## Records provided
(* ===== verification/Uint256.v ===== *)
(** The fixed-width unsigned integers of [src/src/uint256.h] and
    [src/src/uint256.cpp]: the template [base_uint<BITS>] as the list of its
    [WIDTH] 32-bit limbs (least significant first), one definition per operator,
    the compact ("nBits") encoding, and the refinement of every operator to the
    arithmetic of [Z] modulo [2 ^ BITS]. *)
From S2P Require Import Prelude.

(** ** The abstract value of a limb array *)

Fixpoint val (pn : list Z) : Z :=
  match pn with
  | [] => 0
  | x :: t => x + 2 ^ 32 * val t
  end.

(** The modulus of an array of [n] limbs. *)
Definition bmod (n : nat) : Z := 2 ^ (32 * Z.of_nat n).

(** What every [base_uint] object satisfies: [WIDTH] limbs, each a [uint32_t]. *)
Definition limbs_ok (n : nat) (pn : list Z) : Prop := length pn = n /\ Forall is_u32 pn.

Module base_uint.
Section width.
Context (WIDTH : nat).

Definition zero : list Z := replicate WIDTH 0.

(** [base_uint(uint64_t b)], [operator=(uint64_t)] *)
Definition of_uint64 (b : Z) : list Z :=
  u32 b :: u32 (Z.shiftr b 32) :: replicate (WIDTH - 2) 0.

(** [operator!] *)
Definition is_zero (pn : list Z) : bool := forallb (fun x => x =? 0) pn.

(** [operator~] *)
Definition compl (pn : list Z) : list Z := map (fun x => u32 (Z.lnot x)) pn.

(** prefix [operator++]: carry on while the limb wraps to zero *)
Fixpoint incr (pn : list Z) : list Z :=
  match pn with
  | [] => []
  | x :: t => let x' := u32 (x + 1) in
              if x' =? 0 then x' :: incr t else x' :: t
  end.

(** prefix [operator--]: borrow on while the limb wraps to [(uint32_t)-1] *)
Fixpoint decr (pn : list Z) : list Z :=
  match pn with
  | [] => []
  | x :: t => let x' := u32 (x - 1) in
              if x' =? u32 (-1) then x' :: decr t else x' :: t
  end.

(** unary [operator-] *)
Definition opp (pn : list Z) : list Z := incr (compl pn).

(** The carry loop of [operator+=]. *)
Fixpoint add_loop (carry : Z) (pn b : list Z) : list Z :=
  match pn, b with
  | x :: pn', y :: b' =>
      let n := u64 (carry + x + y) in
      Z.land n 0xffffffff :: add_loop (Z.shiftr n 32) pn' b'
  | _, _ => pn
  end.
Definition add (pn b : list Z) : list Z := add_loop 0 pn b.
Definition sub (pn b : list Z) : list Z := add pn (opp b).
Definition add_u64 (pn : list Z) (b64 : Z) : list Z := add pn (of_uint64 b64).
Definition sub_u64 (pn : list Z) (b64 : Z) : list Z := add pn (opp (of_uint64 b64)).

(** [operator^=], [operator&=], [operator|=] *)
Definition xor (pn b : list Z) : list Z := zip_with Z.lxor pn b.
Definition and (pn b : list Z) : list Z := zip_with Z.land pn b.
Definition or (pn b : list Z) : list Z := zip_with Z.lor pn b.

(** [pn[i] |= y] *)
Definition or_at (i : nat) (y : Z) (pn : list Z) : list Z :=
  <[i := Z.lor (nth i pn 0) y]> pn.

## Assigned task
The response should be an exact repeat of the data above.

## Solution
(* ===== verification/Uint256.v ===== *)
(** The fixed-width unsigned integers of [src/src/uint256.h] and
    [src/src/uint256.cpp]: the template [base_uint<BITS>] as the list of its
    [WIDTH] 32-bit limbs (least significant first), one definition per operator,
    the compact ("nBits") encoding, and the refinement of every operator to the
    arithmetic of [Z] modulo [2 ^ BITS]. *)
From S2P Require Import Prelude.

(** ** The abstract value of a limb array *)

Fixpoint val (pn : list Z) : Z :=
  match pn with
  | [] => 0
  | x :: t => x + 2 ^ 32 * val t
  end.

(** The modulus of an array of [n] limbs. *)
Definition bmod (n : nat) : Z := 2 ^ (32 * Z.of_nat n).

(** What every [base_uint] object satisfies: [WIDTH] limbs, each a [uint32_t]. *)
Definition limbs_ok (n : nat) (pn : list Z) : Prop := length pn = n /\ Forall is_u32 pn.

Module base_uint.
Section width.
Context (WIDTH : nat).

Definition zero : list Z := replicate WIDTH 0.

(** [base_uint(uint64_t b)], [operator=(uint64_t)] *)
Definition of_uint64 (b : Z) : list Z :=
  u32 b :: u32 (Z.shiftr b 32) :: replicate (WIDTH - 2) 0.

(** [operator!] *)
Definition is_zero (pn : list Z) : bool := forallb (fun x => x =? 0) pn.

(** [operator~] *)
Definition compl (pn : list Z) : list Z := map (fun x => u32 (Z.lnot x)) pn.

(** prefix [operator++]: carry on while the limb wraps to zero *)
Fixpoint incr (pn : list Z) : list Z :=
  match pn with
  | [] => []
  | x :: t => let x' := u32 (x + 1) in
              if x' =? 0 then x' :: incr t else x' :: t
  end.

(** prefix [operator--]: borrow on while the limb wraps to [(uint32_t)-1] *)
Fixpoint decr (pn : list Z) : list Z :=
  match pn with
  | [] => []
  | x :: t => let x' := u32 (x - 1) in
              if x' =? u32 (-1) then x' :: decr t else x' :: t
  end.

(** unary [operator-] *)
Definition opp (pn : list Z) : list Z := incr (compl pn).

(** The carry loop of [operator+=]. *)
Fixpoint add_loop (carry : Z) (pn b : list Z) : list Z :=
  match pn, b with
  | x :: pn', y :: b' =>
      let n := u64 (carry + x + y) in
      Z.land n 0xffffffff :: add_loop (Z.shiftr n 32) pn' b'
  | _, _ => pn
  end.
Definition add (pn b : list Z) : list Z := add_loop 0 pn b.
Definition sub (pn b : list Z) : list Z := add pn (opp b).
Definition add_u64 (pn : list Z) (b64 : Z) : list Z := add pn (of_uint64 b64).
Definition sub_u64 (pn : list Z) (b64 : Z) : list Z := add pn (opp (of_uint64 b64)).

(** [operator^=], [operator&=], [operator|=] *)
Definition xor (pn b : list Z) : list Z := zip_with Z.lxor pn b.
Definition and (pn b : list Z) : list Z := zip_with Z.land pn b.
Definition or (pn b : list Z) : list Z := zip_with Z.lor pn b.

(** [pn[i] |= y] *)
Definition or_at (i : nat) (y : Z) (pn : list Z) : list Z :=
  <[i := Z.lor (nth i pn 0) y]> pn.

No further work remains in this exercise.